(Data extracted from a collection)
BEGIN

(** *** Writes *)

Lemma Put_wrote {V} `{!Storable V} budget key (item : option V) t res t' calls :
  Put budget key item t = (res, t', calls) →
  let t0 := initOnceDo t in
  let sc := SpecialCharacter t0 in
  same_config t0 t' ∧
  ((res ≠ Returns None ∧ DB t' = DB t) ∨
   ∃ v attributes,
     item = Some v ∧ validKey sc key ∧
     MarshalDynamoDB v = (Some attributes, None) ∧
     unreserved sc (objectRow sc (prefixKey sc key) attributes) ∧
     wrote (TableName t)
       (edgeRows sc "" key ++ [PutRequest (objectRow sc (prefixKey sc key) attributes)])
       (res = Returns None) (DB t) (DB t')).
Proof.
  rewrite Put_eq. cbn zeta. intros Hput.
  pose proof (pathLoop_inv (SpecialCharacter (initOnceDo t)) key "" []) as Hpath.
  destruct (pathLoop _ _ _ _) as [e|[pathKey rows]] eqn:Hloop.
  { injection Hput as <- <- <-. split; [done|]. left. by rewrite initOnceDo_DB. }
  rewrite (pathLoop_valid _ _ _ _ Hpath) in Hloop. injection Hloop as <- <-.
  destruct item as [v|].
  2:{ injection Hput as <- <- <-. split; [done|]. left. by rewrite initOnceDo_DB. }
  destruct (MarshalDynamoDB v) as [[attributes|] [e|]] eqn:Hm;
    try (injection Hput as <- <- <-; split; [done|]; left;
         by rewrite initOnceDo_DB).
  destruct (decide (unreserved _ _)) as [Hun|_].
  2:{ injection Hput as <- <- <-. split; [done|]. left. by rewrite initOnceDo_DB. }
  pose proof (batchLoop_res _ _ _ _ _ _ Hput) as [_ Hcfg].
  split; [done|]. right. exists v, attributes.
  apply batchLoop_wrote in Hput; [|lia].
  rewrite drop_0, initOnceDo_TableName, initOnceDo_DB in Hput. done.
Qed.

Lemma PutLink_wrote budget key target t res t' calls :
  PutLink budget key target t = (res, t', calls) →
  let t0 := initOnceDo t in
  let sc := SpecialCharacter t0 in
  same_config t0 t' ∧
  ((res ≠ Returns None ∧ DB t' = DB t) ∨
   (validKey sc key ∧ validKey sc target ∧
    wrote (TableName t)
      (edgeRows sc "" key ++ [PutRequest (linkRow sc (prefixKey sc key) target)])
      (res = Returns None) (DB t) (DB t'))).
Proof.
  rewrite PutLink_eq. cbn zeta. intros Hput.
  pose proof (pathLoop_inv (SpecialCharacter (initOnceDo t)) key "" []) as Hpath.
  destruct (pathLoop _ _ _ _) as [e|[pathKey rows]] eqn:Hloop.
  { injection Hput as <- <- <-. split; [done|]. left. by rewrite initOnceDo_DB. }
  rewrite (pathLoop_valid _ _ _ _ Hpath) in Hloop. injection Hloop as <- <-.
  pose proof (targetLoop_inv (SpecialCharacter (initOnceDo t)) target) as Htarget.
  destruct (targetLoop _ _).
  { injection Hput as <- <- <-. split; [done|]. left. by rewrite initOnceDo_DB. }
  pose proof (batchLoop_res _ _ _ _ _ _ Hput) as [_ Hcfg].
  split; [done|]. right.
  apply batchLoop_wrote in Hput; [|lia].
  rewrite drop_0, initOnceDo_TableName, initOnceDo_DB in Hput. done.
Qed.

(** *** A service without faults *)

Lemma unprocessed_nil l : unprocessed [] l = [].
Proof. induction l; simpl; auto. Qed.

Lemma retryLoop_healthy tn l t :
  faults (DB t) = [] → is_Some (tables (DB t) !! tn) →
  0 < length l ≤ 25 → Forall (λ r, is_Some (requestKey r)) l →
  ∃ t' calls,
    retryLoop 1 {| RequestItems := {[ tn := l ]} |} t = (Returns None, t', calls) ∧
    faults (DB t') = [] ∧ is_Some (tables (DB t') !! tn) ∧ same_config t t'.
Proof.
  intros Hf [rows Hrows] Hlen Hkeys.
  cbn [retryLoop]. unfold mbind, M_bind, bind, callBatchWriteItem.
  cbn [BatchWriteItem api]. unfold batchWriteItem.
  rewrite (next_healthy _ Hf). cbn [RequestItems].
  rewrite decide_True.
  2:{ split; [apply map_non_empty_singleton|].
      apply map_Forall_singleton. split; [by eexists|]. split; [lia|].
      split; [lia|done]. }
  cbn [UnprocessedItems]. rewrite omap_singleton, unprocessed_nil.
  rewrite decide_True by apply map_size_empty.
  eexists _, _. split; [done|]. cbn [DB faults tables].
  split; [done|]. split; [|done].
  rewrite lookup_merge, Hrows, lookup_singleton_eq. by eexists.
Qed.

Lemma batchLoop_healthy steps i writeRequests t :
  faults (DB t) = [] → is_Some (tables (DB t) !! TableName t) →
  Forall (λ r, is_Some (requestKey r)) writeRequests →
  length writeRequests - i ≤ steps →
  ∃ t' calls,
    batchLoop steps 1 i writeRequests t = (Returns None, t', calls) ∧
    faults (DB t') = [] ∧ same_config t t'.
Proof.
  intros Hf Ht Hkeys. revert i t Hf Ht.
  induction steps as [|steps IH]; intros i t Hf Ht Hsteps; cbn [batchLoop];
    (destruct (decide (i < length writeRequests)) as [Hi|Hi];
     [|by eexists _, _]); [lia|].
  unfold mbind, M_bind, bind, self. rewrite slice_chunk.
  destruct (retryLoop_healthy (TableName t) (take 25 (drop i writeRequests)) t)
    as (t1 & calls1 & -> & Hf1 & Ht1 & Hcfg); [done|done| | |].
  { rewrite length_take, length_drop. lia. }
  { by apply Forall_take, Forall_drop. }
  pose proof Hcfg as (HT & _). rewrite <-HT in Ht1.
  destruct (IH (i + 25) t1 Hf1 Ht1) as (t2 & calls2 & -> & Hf2 & Hcfg2); [lia|].
  eexists _, _. split; [done|]. split; [done|].
  by eapply same_config_trans.
Qed.

(** *** Reads *)

Lemma primaryKey_objectKey t key :
  primaryKey (get_Key (objectKey t key)) =
    Some (SpecialCharacter t +:+ strings.Join key (SpecialCharacter t),
          SpecialCharacter t).
Proof. apply primaryKey_pair. Qed.

Lemma GetItem_healthy t key rows :
  faults (DB t) = [] → tables (DB t) !! TableName t = Some rows →
  GetItem (objectKey t key) (DB t) =
    (Done {| get_Item :=
               default ∅ (rows !! (SpecialCharacter t
                                     +:+ strings.Join key (SpecialCharacter t),
                                   SpecialCharacter t)) |},
     DB t).
Proof.
  intros Hf Hrows. cbn [GetItem api]. unfold getItem.
  rewrite (next_healthy _ Hf), primaryKey_objectKey.
  cbn [get_TableName objectKey]. by rewrite Hrows.
Qed.

End FakeMethods.

(** ** Writing and reading back *)

Section RoundTrip.
Implicit Types (t : Tree FakeDynamoDB) (rows : Table).

Lemma run_split {A} (r : outcome A * Tree FakeDynamoDB * list WriteCall) :
  r = (r.1.1, after r, r.2).
Proof. by destruct r as [[? ?] ?]. Qed.

Lemma run_after {A} (r : outcome A * Tree FakeDynamoDB * list WriteCall) a :
  r.1.1 = Returns a → r = (Returns a, after r, r.2).
Proof. destruct r as [[? ?] ?]. simpl. by intros ->. Qed.

(** Reading a row that is there. *)
Lemma Get_row {V} `{!Storable V} depth t key (ob : option V) rows row :
  let sc := SpecialCharacter t in
  initOnce t = true → faults (DB t) = [] →
  tables (DB t) !! TableName t = Some rows →
  rows !! (sc +:+ strings.Join key sc, sc) = Some row → row ≠ ∅ →
  Get (S depth) key ob t =
    match row !! sc with
    | Some linkTarget => linkKey t linkTarget (λ key, Get depth key ob) t
    | None =>
        match ob with
        | None => (Panics "nil pointer dereference", t, [])
        | Some v =>
            match UnmarshalDynamoDB row v with
            | (Some err, v') => (Returns (Some err, Some v'), t, [])
            | (None, v') => (Returns (None, Some v'), t, [])
            end
        end
    end.
Proof.
  intros sc Hinit Hf Hrows Hrow Hne. rewrite Get_eq. cbn zeta.
  rewrite (initOnceDo_done _ Hinit), (GetItem_healthy _ _ _ Hf Hrows).
  rewrite Tree_eta. fold sc. rewrite Hrow. cbn [default get_Item].
  by rewrite decide_False by by apply map_size_non_empty_iff.
Qed.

END

(WHAT THE TASK REQUIRES) If a line of the records above holds the word "writeRequests", show it.

(RESULT BELOW)
Lemma batchLoop_healthy steps i writeRequests t :
  Forall (λ r, is_Some (requestKey r)) writeRequests →
  length writeRequests - i ≤ steps →
    batchLoop steps 1 i writeRequests t = (Returns None, t', calls) ∧
    (destruct (decide (i < length writeRequests)) as [Hi|Hi];
  destruct (retryLoop_healthy (TableName t) (take 25 (drop i writeRequests)) t)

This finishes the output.